Epitope-dependent localization of estrogen receptorα, but not -β, in en face arterial endothelium

Abstract

Rapid, nongenomic effects of 17β-estradiol (E2) in endothelial cells are postulated to arise from membrane-associated estrogen receptors (ERs), which have not been visualized in vascular tissue. To identify membrane ERs, we used multiple site-directed ERα or ERβ antibodies to label en face rat cerebral and coronary arterial endothelia. Western blots revealed a novel 55-kDa ERα isoform. Three-dimensional images of cells labeled with these antibodies and markers for the nucleus and caveolin-1 were acquired with a wide-field microscope, deconvolved, and numerically analyzed. We found ERα in the nucleus and cell periphery, where one-third colocalized with caveolin-1. The receptor location was dependent on the epitope of the antibody.
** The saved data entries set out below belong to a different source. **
Lemma turn_pre_sleep s s1 out n a :
  turn_pre s s1 out n →
  turn_pre s s1 (out ++ [EvSleep (poll_interval s1) a]) (S n).
Proof.
  intros Hpre. pose proof (turn_pre_interval _ _ _ _ Hpre) as Hint.
  destruct Hpre as (Hs & Hgt & Huc & Hle & Herr & Hev & Hn).
  unfold turn_pre. rewrite count_modified_app, errors_logged_app, sleeps_app.
  rewrite length_app, Hn.
  change (count_modified [_]) with 0. change (errors_logged [_]) with 0.
  repeat split; try done; try lia.
  - apply Forall_app. split; [done|]. repeat constructor.
    unfold is_loop_event. simpl. rewrite bool_decide_eq_true_2; done.
  - simpl. lia.
Qed.

Lemma turn_pre_error s s1 out n :
  turn_pre s s1 out n →
  turn_pre s (set_stats (add_error (stats s1)) s1) (out ++ [EvLog ERROR MCycleError]) n.
Proof.
  intros (Hs & Hgt & Huc & Hle & Herr & Hev & Hn).
  unfold turn_pre, counted in *.
  rewrite count_modified_app, errors_logged_app, sleeps_app, length_app, Hn.
  change (count_modified [_]) with 0. change (errors_logged [_]) with 1.
  simpl. repeat split; try done; try lia.
  - rewrite Hs. by destruct s.
  - apply Forall_app. split; [done|]. by repeat constructor.
Qed.

(** A turn that went on: the rest of the loop after it. *)
Lemma poll_post_turn fuel s s1 out0 n r s' out :
  turn_pre s s1 out0 n → (1 ≤ n ≤ 2)%nat →
  poll_post fuel s1 r s' out →
  poll_post (S fuel) s r s' (out0 ++ out).
Proof.
  intros Hpre Hn [(m & Hrest & Hm & Hfuel) Hr].
  pose proof (turn_pre_interval _ _ _ _ Hpre) as Hint.
  destruct Hpre as (Hs1 & Hgt1 & Huc1 & Hle1 & Herr1 & Hev1 & Hn1).
  destruct Hrest as (Hs & Hgt & Huc & Hle & Herr & Hev & Hm1).
  split.
  - exists (n + m)%nat. split; [|split; [lia|]].
    + unfold turn_pre, counted in *.
      rewrite count_modified_app, errors_logged_app, sleeps_app, length_app.
      repeat split; try lia.
      * rewrite Hs, Hs1. by destruct s.
      * apply Forall_app. split; [done|]. by rewrite <- Hint.
    + intros p Hp. specialize (Hfuel p Hp). lia.
  - destruct r as [p|e]; [done|]. destruct Hr as [->|[pre ->]]; [by left|].
    right. exists (out0 ++ pre). by rewrite Hint, app_assoc.
Qed.

(** A turn at which the loop was left by [e]. *)
Lemma poll_post_left fuel s s1 out0 n e :
  turn_pre s s1 out0 n → (n ≤ 2)%nat →
  (e = KeyboardInterrupt
   ∨ ∃ pre, out0 = pre ++ [EvLog ERROR MCycleError;
                           EvSleep (poll_interval s) (Raise e)]) →
  poll_post (S fuel) s (Raise e) s1 out0.
Proof.
  intros Hpre Hn He. split; [|done].
  exists n. split; [done|]. split; [lia|done].
Qed.

(** The handler, given what holds of the loop from the next turn on. *)
Lemma cycle_failed_post fuel s s1 (w1 : W) out0 n e :
  (∀ s0 w0, let '(r, (s', _), out) := poll fuel (s0, w0) in
            poll_post fuel s0 r s' out) →
  turn_pre s s1 out0 n → (n ≤ 1)%nat →
  let '(r, (s', _), out) := cycle_failed (poll fuel) e (s1, w1) out0 in
  poll_post (S fuel) s r s' out.
Proof.
  intros IH Hpre Hn. unfold cycle_failed. cbn [fst snd].
  destruct (is_Exception e) eqn:He.
  2:{ eapply poll_post_left; [done|lia|]. left. by destruct e. }
  apply turn_pre_error in Hpre.
  set (s2 := set_stats (add_error (stats s1)) s1) in *.
  destruct (sleep (poll_interval s2) w1) as [[[]|e'] w2].
  - specialize (IH s2 w2). destruct (poll fuel (s2, w2)) as [[r [s' w']] out].
    apply (turn_pre_sleep _ _ _ _ (Ok tt)) in Hpre.
    rewrite <- app_assoc in Hpre. simpl in Hpre.
    replace (out0 ++ EvLog ERROR MCycleError :: EvSleep (poll_interval s2) (Ok ()) :: out)
      with ((out0 ++ [EvLog ERROR MCycleError; EvSleep (poll_interval s2) (Ok ())]) ++ out)
      by (by rewrite <- app_assoc).
    eapply poll_post_turn; [done|lia|done].
  - pose proof (turn_pre_interval _ _ _ _ Hpre) as Hint.
    apply (turn_pre_sleep _ _ _ _ (Raise e')) in Hpre.
    rewrite <- app_assoc in Hpre. simpl in Hpre.
    eapply poll_post_left; [done|lia|]. right. exists out0. by rewrite Hint.
Qed.

(** The loop as a whole. *)
Lemma poll_run fuel :
  ∀ s (w : W),
    let '(r, (s', _), out) := poll fuel (s, w) in poll_post fuel s r s' out.
Proof.
  induction fuel as [|fuel IH]; intros s w.
  - simpl. split; [|done]. exists 0%nat. split; [apply turn_pre_refl|].
    split; [lia|done].
  - rewrite poll_S. pose proof (turn_pre_check s w) as Hpre.
    destruct (run_check (s, w)) as [[[[]|e] [s1 w1]] out1]; simpl in Hpre.
    + destruct (sleep (poll_interval s1) w1) as [[[]|e] w2].
      * specialize (IH s1 w2). destruct (poll fuel (s1, w2)) as [[r [s' w']] out].
        apply (turn_pre_sleep _ _ _ _ (Ok tt)) in Hpre.
        replace (out1 ++ EvSleep (poll_interval s1) (Ok ()) :: out)
          with ((out1 ++ [EvSleep (poll_interval s1) (Ok ())]) ++ out)
          by (by rewrite <- app_assoc).
        eapply poll_post_turn; [done|lia|done].
      * apply (turn_pre_sleep _ _ _ _ (Raise e)) in Hpre.
        by eapply cycle_failed_post.
    + eapply cycle_failed_post; [done|done|lia].
Qed.

End LoopFacts.

(** ** [connect_db], [run] and its [finally] *)

Lemma is_loop_event_running interval e :
  is_loop_event interval e = true → is_running_event interval e = true.
Proof. unfold is_running_event. intros ->. apply orb_true_r. Qed.

Lemma is_connect_event_running interval e :
  is_connect_event e = true → is_running_event interval e = true.
Proof. unfold is_running_event. by intros ->. Qed.

Lemma is_start_record_running interval e :
  is_start_record e = true → is_running_event interval e = true.
Proof. unfold is_running_event. intros ->. by rewrite orb_true_r. Qed.

(** What the events of a running service are not, and what they count
    for. *)
Lemma is_running_event_spec interval e :
  is_running_event interval e = true →
  e ≠ EvClose ∧ is_stats_record e = false ∧ e ≠ EvLog INFO MShuttingDown
  ∧ (∀ n a, e = EvSleep n a → n = interval).
Proof.
  intros He. repeat split; try (by intros ->).
  - by destruct e as [[] []| | | | | | |].
  - intros n a ->. unfold is_running_event, is_loop_event in He. simpl in He.
    by apply bool_decide_eq_true in He.
Qed.
(** The pieces spell the template unambiguously: a number is a non-empty
    digit string, no literal digit follows a token directly, and no
    literal [@] follows a literal [%]. *)
Fixpoint well_delimited (ps : list piece) : bool :=
  match ps with
  | [] => true
  | Text c :: ps' =>
      (if decide (c = "%"%char) then negb (starts_with_at ps') else true)
      && well_delimited ps'
  | Next :: ps' => negb (starts_with_digit ps') && well_delimited ps'
  | Numbered ds :: ps' =>
      negb (if decide (ds = EmptyString) then true else false)
      && all_digits ds
      && negb (starts_with_digit ps') && well_delimited ps'
  end.

(** The pieces of a template, read off with the regular expression of
    [fmt]. *)
Fixpoint pieces (s : string) (skip : nat) : list piece :=
  match s with
  | EmptyString => []
  | String c s' =>
      match skip with
      | S k => pieces s' k
      | O =>
          match match_token s with
          | Some (Some ds, len) => Numbered ds :: pieces s' (pred len)
          | Some (None, len) => Next :: pieces s' (pred len)
          | None => Text c :: pieces s' O
          end
      end
  end.

(** How one argument is rendered: a missing argument ([None]) as the empty
    string, [null] as [(null)]. *)
Definition render_arg (a : option arg) : string :=
  match a with
  | None => ""
  | Some ArgNull => "(null)"
  | Some ArgUndefined => ""
  | Some (ArgValue str) => str
  end.

(** The argument at 1-based position [n]. *)
Definition nth_argument (args : list arg) (n : Z) : option arg :=
  if (n <=? 0)%Z then None else args !! Z.to_nat (n - 1).

(** The substitution as documented: [next] is the 1-based position of the
    argument the next [%@] takes. *)
Fixpoint render (args : list arg) (ps : list piece) (next : Z) : string :=
  match ps with
  | [] => EmptyString
  | Text c :: ps' => String c (render args ps' next)
  | Next :: ps' =>
      render_arg (nth_argument args next) +:+ render args ps' (next + 1)
  | Numbered ds :: ps' =>
      render_arg (nth_argument args (parseInt ds)) +:+ render args ps' next
  end.

(** The number of [%@] tokens without a number. *)
Fixpoint count_next (ps : list piece) : Z :=
  match ps with
  | [] => 0
  | Next :: ps' => 1 + count_next ps'
  | _ :: ps' => count_next ps'
  end.

End SCString.

(** ** [SC._ObserverSet] *)
Module ObserverSet.

(** Objects and functions are known by their identity. *)
Definition ref := N.
Definition method := N.

(** A JavaScript value in the role of a target: the falsy values one by
    one, and any truthy value by its identity. *)
Inductive value :=
  | JSUndefined
  | JSNull
  | JSFalse
  | JSZero
  | JSNaN
  | JSEmptyString
  | JSRef (r : ref).

#[global] Instance value_eq_dec : EqDecision value.
Proof. solve_decision. Defined.

(** [(target) ? ... : ...]: the truth value of a target. *)
Definition truthy (v : value) : bool :=
  match v with
  | JSRef _ => true
  | _ => false
  end.

(** A location in the heap. *)
Abbreviation loc := nat.
(** X14.  On a queue that is empty, or whose rows all carry the number 0,
    [sendInput] gives the number 0 to every input that is sent, however
    many are sent: [(lastInput?.number || -1) + 1] is 0 when there is no last
    input and again 0 when the last number is 0.  The rows are queued in the
    order of sending. *)
Theorem sendInput_numbers_every_input_zero :
  forall (sent : list (Input * Z)) (s : Store),
    Forall (fun r => number r = 0%Z) (inputs s) ->
    Forall (fun r => number r = 0%Z) (inputs (sendInputs sent s))
    /\ map input (inputs (sendInputs sent s))
       = map input (inputs s) ++ map fst sent.
Proof.
  unfold sendInputs.
  induction sent as [| [i clock] sent IH]; intros s Hall;
    cbn [fold_left fst snd map].
  - split; [exact Hall | now rewrite app_nil_r].
  - destruct (sendInput_zero i clock s Hall) as (_ & Hall' & Hin).
    destruct (IH _ Hall') as [IH1 IH2].
    split; [exact IH1 |].
    rewrite IH2, Hin, <- app_assoc. reflexivity.
Qed.

Lemma sendInput_numbers_every_input_zero_witness :
  Forall (fun r => number r = 0%Z)
    (inputs (sendInputs [(join "Ada" "f1" "first", 10%Z);
                         (sendMessage "9" "hi" "u1", 11%Z);
                         (join "Bob" "f2" "second", 12%Z)] freshStore))
  /\ map input
       (inputs (sendInputs [(join "Ada" "f1" "first", 10%Z);
                            (sendMessage "9" "hi" "u1", 11%Z);
                            (join "Bob" "f2" "second", 12%Z)] freshStore))
     = map input (inputs freshStore)
       ++ map fst [(join "Ada" "f1" "first", 10%Z);
                   (sendMessage "9" "hi" "u1", 11%Z);
                   (join "Bob" "f2" "second", 12%Z)].
Proof.
  apply (sendInput_numbers_every_input_zero _ freshStore). constructor.
Defined.

(** ** The engine step *)

Lemma nextBatch_length (s : Store) (engine : Engine) :
  engineDoc s = Some engine ->
  exists st,
    Main.status s = Some st
    /\ length (nextBatch s) = Nat.min 100 (Main.st_pendingInputs st).
Proof.
  intros He. unfold Main.status, nextBatch, Main.pending. rewrite He.
  eexists. split; [reflexivity |]. cbn [Main.st_pendingInputs].
  apply length_firstn.
Qed.

(** X15.  A step on a running engine that has a world returns.  It takes the
    inputs that [status] counts as pending, but at most 100 of them.
    Afterwards the simulation time of the engine is 16 ms later than before,
    whatever time went by on the wall clock, the time of the last step is
    the wall-clock time of this one, and [processedInputNumber] is the
    number of the last input taken, or is unchanged when no input was
    taken. *)
Theorem step_advances_time_and_cursor :
  forall (clock : Z) (s : Store) (engine : Engine) (doc : WorldDoc),
    engineDoc s = Some engine ->
    running engine = true ->
    worldDoc s = Some doc ->
    exists outs debug s' engine' st,
      Main.tick clock s
      = Ok (Main.Processed (length (nextBatch s)) outs debug, s')
      /\ Main.status s = Some st
      /\ length (nextBatch s) = Nat.min 100 (Main.st_pendingInputs st)
      /\ engineDoc s' = Some engine'
      /\ currentTime engine' = Some (Game.now engine + 16)%Z
      /\ lastStepTs engine' = Some clock
      /\ processedInputNumber engine'
         = match last (map Some (nextBatch s)) None with
           | Some r => Some (number r)
           | None => processedInputNumber engine
           end.
Proof.
  intros clock s engine doc He Hrun Hdoc.
  destruct (step_engine clock s engine doc He Hrun Hdoc)
    as (debug & s' & e' & Htick & He' & Ht & Hl & Hp & _).
  destruct (nextBatch_length s engine He) as (st & Hst & Hlen).
  exists None, debug, s', e', st.
  repeat split; assumption.
Qed.
Lemma fresh_from_app old k1 k2 :
  fresh_from old k1 -> fresh_from (old ++ k1) k2 ->
  fresh_from old (k1 ++ k2).
Proof.
  intros [Hnd1 Hout1] [Hnd2 Hout2]. split.
  - rewrite fmap_app. apply NoDup_app. split; [done|]. split; [|done].
    intros x Hx1 Hx2. apply (Hout2 x Hx2). rewrite fmap_app.
    apply elem_of_app. by right.
  - intros x Hx. rewrite fmap_app in Hx. apply elem_of_app in Hx.
    destruct Hx as [Hx | Hx]; [by apply Hout1|].
    intros Hold. apply (Hout2 x Hx). rewrite fmap_app.
    apply elem_of_app. by left.
Qed.

Lemma add_session_fresh acc s :
  tracks acc ->
  exists kept,
    (add_session acc s).1 = acc.1 ++ kept /\
    tracks (add_session acc s) /\ fresh_from acc.1 kept.
Proof.
  intros Ht. unfold add_session.
  destruct (decide (start s ∈ acc.2)) as [|Hnew].
  { exists []. rewrite app_nil_r.
    split; [done|]. split; [done | apply fresh_from_nil]. }
  exists [s]. cbn [fst snd]. split; [done|]. split.
  - unfold tracks in *. cbn [fst snd]. intros x.
    rewrite fmap_app, elem_of_app, elem_of_union, (Ht x).
    change (start <$> [s]) with [start s].
    by rewrite elem_of_singleton, list_elem_of_singleton.
  - split; [apply NoDup_singleton|]. intros x Hx.
    change (start <$> [s]) with [start s] in Hx.
    apply list_elem_of_singleton in Hx. subst x.
    intros Hold. apply Hnew. by apply Ht.
Qed.

Lemma fold_add_session_fresh new acc :
  tracks acc ->
  exists kept,
    (fold_left add_session new acc).1 = acc.1 ++ kept /\
    tracks (fold_left add_session new acc) /\ fresh_from acc.1 kept.
Proof.
  revert acc. induction new as [|s new IH]; intros acc Ht; simpl.
  { exists []. rewrite app_nil_r.
    split; [done|]. split; [done | apply fresh_from_nil]. }
  destruct (add_session_fresh acc s Ht) as (k1 & Hk1 & Ht1 & Hf1).
  destruct (IH _ Ht1) as (k2 & Hk2 & Ht2 & Hf2).
  exists (k1 ++ k2). rewrite Hk2, Hk1, <- app_assoc.
  split; [done|]. split; [done|].
  apply fresh_from_app; [done|]. by rewrite <- Hk1.
Qed.

Lemma add_days_fresh utcoffset spec days acc acc' :
  tracks acc ->
  returns (add_days utcoffset spec days acc) acc' ->
  exists extra,
    acc'.1 = acc.1 ++ extra /\ tracks acc' /\ fresh_from acc.1 extra.
Proof.
  revert acc. induction days as [|d days IH]; intros acc Ht H; simpl in H.
  { inv_returns H. exists []. rewrite app_nil_r.
    split; [done|]. split; [done | apply fresh_from_nil]. }
  inv_returns H. destruct (negb _); [by apply IH|].
  inv_returns H. inv_returns H. rename a1 into new.
  destruct (fold_add_session_fresh new acc Ht) as (k1 & Hk1 & Ht1 & Hf1).
  destruct (IH _ Ht1 H) as (k2 & Hk2 & Ht2 & Hf2).
  exists (k1 ++ k2). rewrite Hk2, Hk1, <- app_assoc.
  split; [done|]. split; [done|].
  apply fresh_from_app; [done|]. by rewrite <- Hk1.
Qed.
Human ovarian surface epithelium produced similar results; but in rat myometrium, the distribution was epitope independent and nuclear. ERβ distribution was predominately intranuclear and epitope independent. A small amount of ERα colocalized with ERβ within the nucleus. The results were identical in both arterial preparations and insensitive to E2. We postulate that the different ERα conformations at the membrane, in the nucleus, and between different cell types allow E2 to trigger cell- and location-specific signaling cascades.